It is not the people that actually need medicare that is creating the problem. http://usnews.msnbc.msn.com/_news/2...gest-ever-medicare-fraud-totaling-450-million In Baton Rouge, seven people who ran two community mental health centers are accused of submitting more than $225 million in false claims for mental health services in a scheme that began in 2005 and continued through October. This case alone is one of the biggest ever Medicare fraud cases. Government officials say the defendants from Baton Rouge rounded up drug addicts, homeless people and the elderly and used them to submit false claims for treatment. Baton Rouge...wtf?
This is one incident but fixing all of these issues still won't solve our problem. It would be a good start but our government is ill equipped to even stop this kind of stuff.

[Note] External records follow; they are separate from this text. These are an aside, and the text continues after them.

Lemma plainTemplate_no_dollar (t : str) :
  forallb (fun c => negb (eqc c "$")) t = true -> plainTemplate t = true.
Proof.
  induction t as [|c t IH]; [done|]. simpl. intros H.
  apply andb_true_iff in H as [-> H]. by rewrite IH.
Qed.

Lemma scanLinks_through (name : str -> list str) (x : str) (c : ascii)
    (rest pre : str) (k : nat) :
  k <= 1 -> eqc "[" c = false ->
  x ∈ scanLinks name 0 rest ->
  x ∈ scanLinks name k (pre ++ c :: rest).
Proof.
  intros Hk Hc Hx. revert k Hk. induction pre as [|a pre IH]; intros k Hk.
  - cbn [app scanLinks]. destruct k as [|k].
    + unfold startsWith. cbn [lit stripPrefix]. simpl. by rewrite Hc.
    + destruct k; [done|lia].
  - cbn [app scanLinks]. destruct k as [|k].
    + destruct (startsWith _ _).
      * apply elem_of_app. right. apply IH. lia.
      * apply IH. lia.
    + apply IH. lia.
Qed.

Lemma linkNameChar_true (c : ascii) :
  linkNameChar c = true ->
  eqc "[" c = false /\ eqc "]" c = false /\ eqc "|" c = false
  /\ eqc c "$" = false.
Proof.
  unfold linkNameChar. intros H.
  apply andb_true_iff in H as [H H4]. apply andb_true_iff in H as [H H3].
  apply andb_true_iff in H as [H1 H2].
  by rewrite !negb_true_iff in *.
Qed.

Lemma isLinkName_true (x : str) :
  isLinkName x = true ->
  trim x = x
  /\ forallb (fun c => negb (eqc "[" c)) x = true
  /\ forallb (fun c => negb (eqc "]" c)) x = true
  /\ forallb (fun c => negb (eqc "|" c)) x = true
  /\ forallb (fun c => negb (eqc c "$")) x = true.
Proof.
  unfold isLinkName. intros H. apply andb_true_iff in H as [H1 H2].
  apply eqs_true in H1. split; [done|].
  repeat split; (eapply forallb_weaken; [|exact H2]); intros c Hc;
    apply linkNameChar_true in Hc as (? & ? & ? & ?); by apply negb_true_iff.
Qed.

(** The name that the text after [\[\[] contributes, when the text starts
    with a link name and [\]\]]. *)
Lemma delimited_link_name (x rest : str) :
  isLinkName x = true ->
  delimited (upTo (lit "[[") (x ++ lit "]]" ++ rest)) = [x].
Proof.
  intros Hx. apply isLinkName_true in Hx as (Htrim & Hopen & Hclose & Hbar & _).
  assert (exists rest', upTo (lit "[[") (x ++ lit "]]" ++ rest)
                        = x ++ lit "]]" ++ rest') as [rest' ->].
  { unfold upTo. change (lit "[[") with ("[" :: lit "[").
    rewrite app_assoc. rewrite indexOf_app_free.
    2:{ rewrite forallb_app. by rewrite Hopen. }
    destruct (indexOf rest _) as [k|]; simpl.
    - exists (take k rest). rewrite take_app_add'; [|done].
      by rewrite <- app_assoc.
    - exists rest. by rewrite <- app_assoc. }
  unfold delimited.
  pose proof (indexOf_app_free "]" (lit "]") x (lit "]]" ++ rest') Hclose) as E.
  change ("]" :: lit "]") with (lit "]]") in E. rewrite E.
  replace (indexOf (lit "]]" ++ rest') (lit "]]")) with (Some 0) by done.
  simpl. rewrite Nat.add_0_r, take_app_length.
  unfold linkedName, upTo. change (lit "|") with ["|"].
  rewrite indexOf_char_none by done.
  by rewrite Htrim.
Qed.

Lemma replaceString_default_format (x : str) :
  forallb (fun c => negb (eqc c "$")) x = true ->
  replaceString (lit "- [[{{fileName}}]]\n") (lit "{{fileName}}") x
    = lit "- [[" ++ x ++ lit "]]\n".
Proof.
  intros Hx. unfold replaceString.
  replace (indexOf (lit "- [[{{fileName}}]]\n") (lit "{{fileName}}"))
    with (Some 4) by (vm_compute; reflexivity).
  cbv zeta. rewrite getSubstitution_plain by by apply plainTemplate_no_dollar.
  reflexivity.
Qed.

Lemma link_found_after (pre x rest : str) :
  isLinkName x = true ->
  x ∈ extractExistingLinks (pre ++ lit "- [[" ++ x ++ lit "]]" ++ rest).
Proof.
  intros Hx.
  rewrite (extractExistingLinks_cut_bounded
             (length (pre ++ lit "- [[" ++ x ++ lit "]]" ++ rest))) by lia.
  unfold extract_links_cut.
  change (lit "- [[" ++ x ++ lit "]]" ++ rest)
    with ("-" :: " " :: lit "[[" ++ x ++ lit "]]" ++ rest).
  replace (pre ++ "-" :: " " :: lit "[[" ++ x ++ lit "]]" ++ rest)
    with ((pre ++ ["-"]) ++ " " :: lit "[[" ++ x ++ lit "]]" ++ rest)
    by by rewrite <- app_assoc.
  apply scanLinks_through; [lia|done|].
  change (scanLinks ?n 0 (lit "[[" ++ ?r))
    with (n r ++ scanLinks n 1 ("[" :: r)).
  apply elem_of_app. left.
  rewrite (delimited_link_name x rest Hx). by apply list_elem_of_singleton.
Qed.

Lemma plainTemplate_snoc_app (a : str) (c : ascii) (b : str) :
  plainTemplate (a ++ [c]) = true -> eqc c "$" = false ->
  plainTemplate b = true -> plainTemplate (a ++ c :: b) = true.
Proof.
  intros Ha Hc Hb. induction a as [|a0 a IH].
  - cbn [app plainTemplate]. by rewrite Hc, Hb.
  - cbn [app plainTemplate] in Ha |- *.
    apply andb_true_iff in Ha as [H0 Ha]. rewrite (IH Ha), andb_true_r.
    by destruct a.
Qed.

(** X3: with the default format [- \[\[{{fileName}}\]\]] the link that
    [addLinkToMOC] inserts is found again by [extractExistingLinks] in the
    text it returns, for every hub text, when the name has no white space
    at its ends and no bracket, bar or dollar sign and the heading with a
    newline is a plain replacement text. *)
Theorem link_found_after_merge (content sectionHeading fileName : str) :
  isLinkName fileName = true ->
  plainTemplate (sectionHeading ++ lit "\n") = true ->
  fileName ∈
    extractExistingLinks
      (addLinkToMOC content
         (replaceString (lit "- [[{{fileName}}]]\n") (lit "{{fileName}}")
            fileName)
         sectionHeading).
Proof.
  intros Hx Hh.
  pose proof (isLinkName_true _ Hx) as (_ & _ & _ & _ & Hd).
  rewrite replaceString_default_format by done.
  rewrite addLinkToMOC_exec.
  - destruct (exec _ content) as [m|].
    + replace (mBefore m ++ sectionHeading ++ lit "\n"
               ++ (lit "- [[" ++ fileName ++ lit "]]\n") ++ mAfter m)
        with ((mBefore m ++ sectionHeading ++ lit "\n")
              ++ lit "- [[" ++ fileName ++ lit "]]" ++ lit "\n" ++ mAfter m).
      * by apply link_found_after.
      * rewrite <- !app_assoc. reflexivity.
    + replace (content ++ lit "\n\n" ++ sectionHeading ++ lit "\n"
               ++ lit "- [[" ++ fileName ++ lit "]]\n")
        with ((content ++ lit "\n\n" ++ sectionHeading ++ lit "\n")
              ++ lit "- [[" ++ fileName ++ lit "]]" ++ lit "\n").
      * by apply link_found_after.
      * rewrite <- !app_assoc. reflexivity.
  - apply (plainTemplate_snoc_app sectionHeading LF); [done|done|].
    apply plainTemplate_no_dollar.
    change (lit "- [[" ++ fileName ++ lit "]]\n")
      with ("-" :: " " :: "[" :: "[" :: fileName ++ lit "]]\n").
    cbn [forallb]. rewrite forallb_app, Hd. done.
Qed.

Lemma link_found_after_merge_witness :
  lit "A" ∈
    extractExistingLinks
      (addLinkToMOC (lit "# Hub\n## Links\n- [[B]]\n")
         (replaceString (lit "- [[{{fileName}}]]\n") (lit "{{fileName}}")
            (lit "A"))
         (lit "## Links")).
Proof. apply link_found_after_merge; reflexivity. Defined.

(** ** The shape of the extracted links *)

Lemma dropSpaces_fixed (s : str) :
  match s with c :: _ => isSpace c = false | [] => True end ->
  dropSpaces s = s.
Proof. destruct s as [|c s]; [done|]. simpl. by intros ->. Qed.

Lemma dropSpaces_head (s : str) :
  match dropSpaces s with c :: _ => isSpace c = false | [] => True end.
Proof.
  induction s as [|c s IH]; [done|]. simpl.
  destruct (isSpace c) eqn:E; [done|]. simpl. done.
Qed.

Lemma dropSpaces_suffix (s : str) : exists ws, s = ws ++ dropSpaces s.
Proof.
  exists (munch isSpace s). rewrite dropSpaces_afterMunch.
  symmetry. apply munch_afterMunch.
Qed.

Lemma trim_trim (s : str) : trim (trim s) = trim s.
Proof.
  unfold trim.
  pose proof (dropSpaces_head s) as Ha.
  pose proof (dropSpaces_head (rev (dropSpaces s))) as Hb.
  destruct (dropSpaces_suffix (rev (dropSpaces s))) as [ws Hws].
  set (a := dropSpaces s) in *. set (b := dropSpaces (rev a)) in *.
  assert (Hfix : dropSpaces (rev b) = rev b).
  { apply dropSpaces_fixed.
    destruct (rev b) as [|c r] eqn:E; [done|].
    assert (a = (c :: r) ++ rev ws) as Ea.
    { rewrite <- E, <- rev_app_distr, <- Hws. by rewrite rev_involutive. }
    rewrite Ea in Ha. exact Ha. }
  rewrite Hfix, rev_involutive. f_equal. by apply dropSpaces_fixed.
Qed.

Lemma forallb_dropSpaces (p : ascii -> bool) (s : str) :
  forallb p s = true -> forallb p (dropSpaces s) = true.
Proof.
  destruct (dropSpaces_suffix s) as [ws Hws]. rewrite Hws at 1.
  rewrite forallb_app. intros H. by apply andb_true_iff in H as [_ H].
Qed.

Lemma forallb_rev (p : ascii -> bool) (s : str) :
  forallb p (rev s) = forallb p s.
Proof.
  induction s as [|c s IH]; [done|]. simpl.
  rewrite forallb_app, IH. simpl. rewrite andb_true_r. apply andb_comm.
Qed.

Lemma forallb_trim (p : ascii -> bool) (s : str) :
  forallb p s = true -> forallb p (trim s) = true.
Proof.
  intros H. unfold trim. rewrite forallb_rev. apply forallb_dropSpaces.
  rewrite forallb_rev. by apply forallb_dropSpaces.
Qed.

I'd never thought about it in those terms. Does put it in a different light. There's a reason Louisiana is notorious for corruption.
225 million in false claims...you know how many people that could help that actually needs it? That was only the BR case. One person may receive around 12,000/year with no kids or hubby. Do the math.
I don't know about that. In areas where the RACs are already in place the medical industry is very serious about policing themselves. My question is why hasn't RACs been rolled out nation wide yet
Recovery Audit Contractors. They get paid a percentage of all overbillings they detect and collect. They brought in 3 billion in the four state pilot region, after reviewing only a year's worth of billings.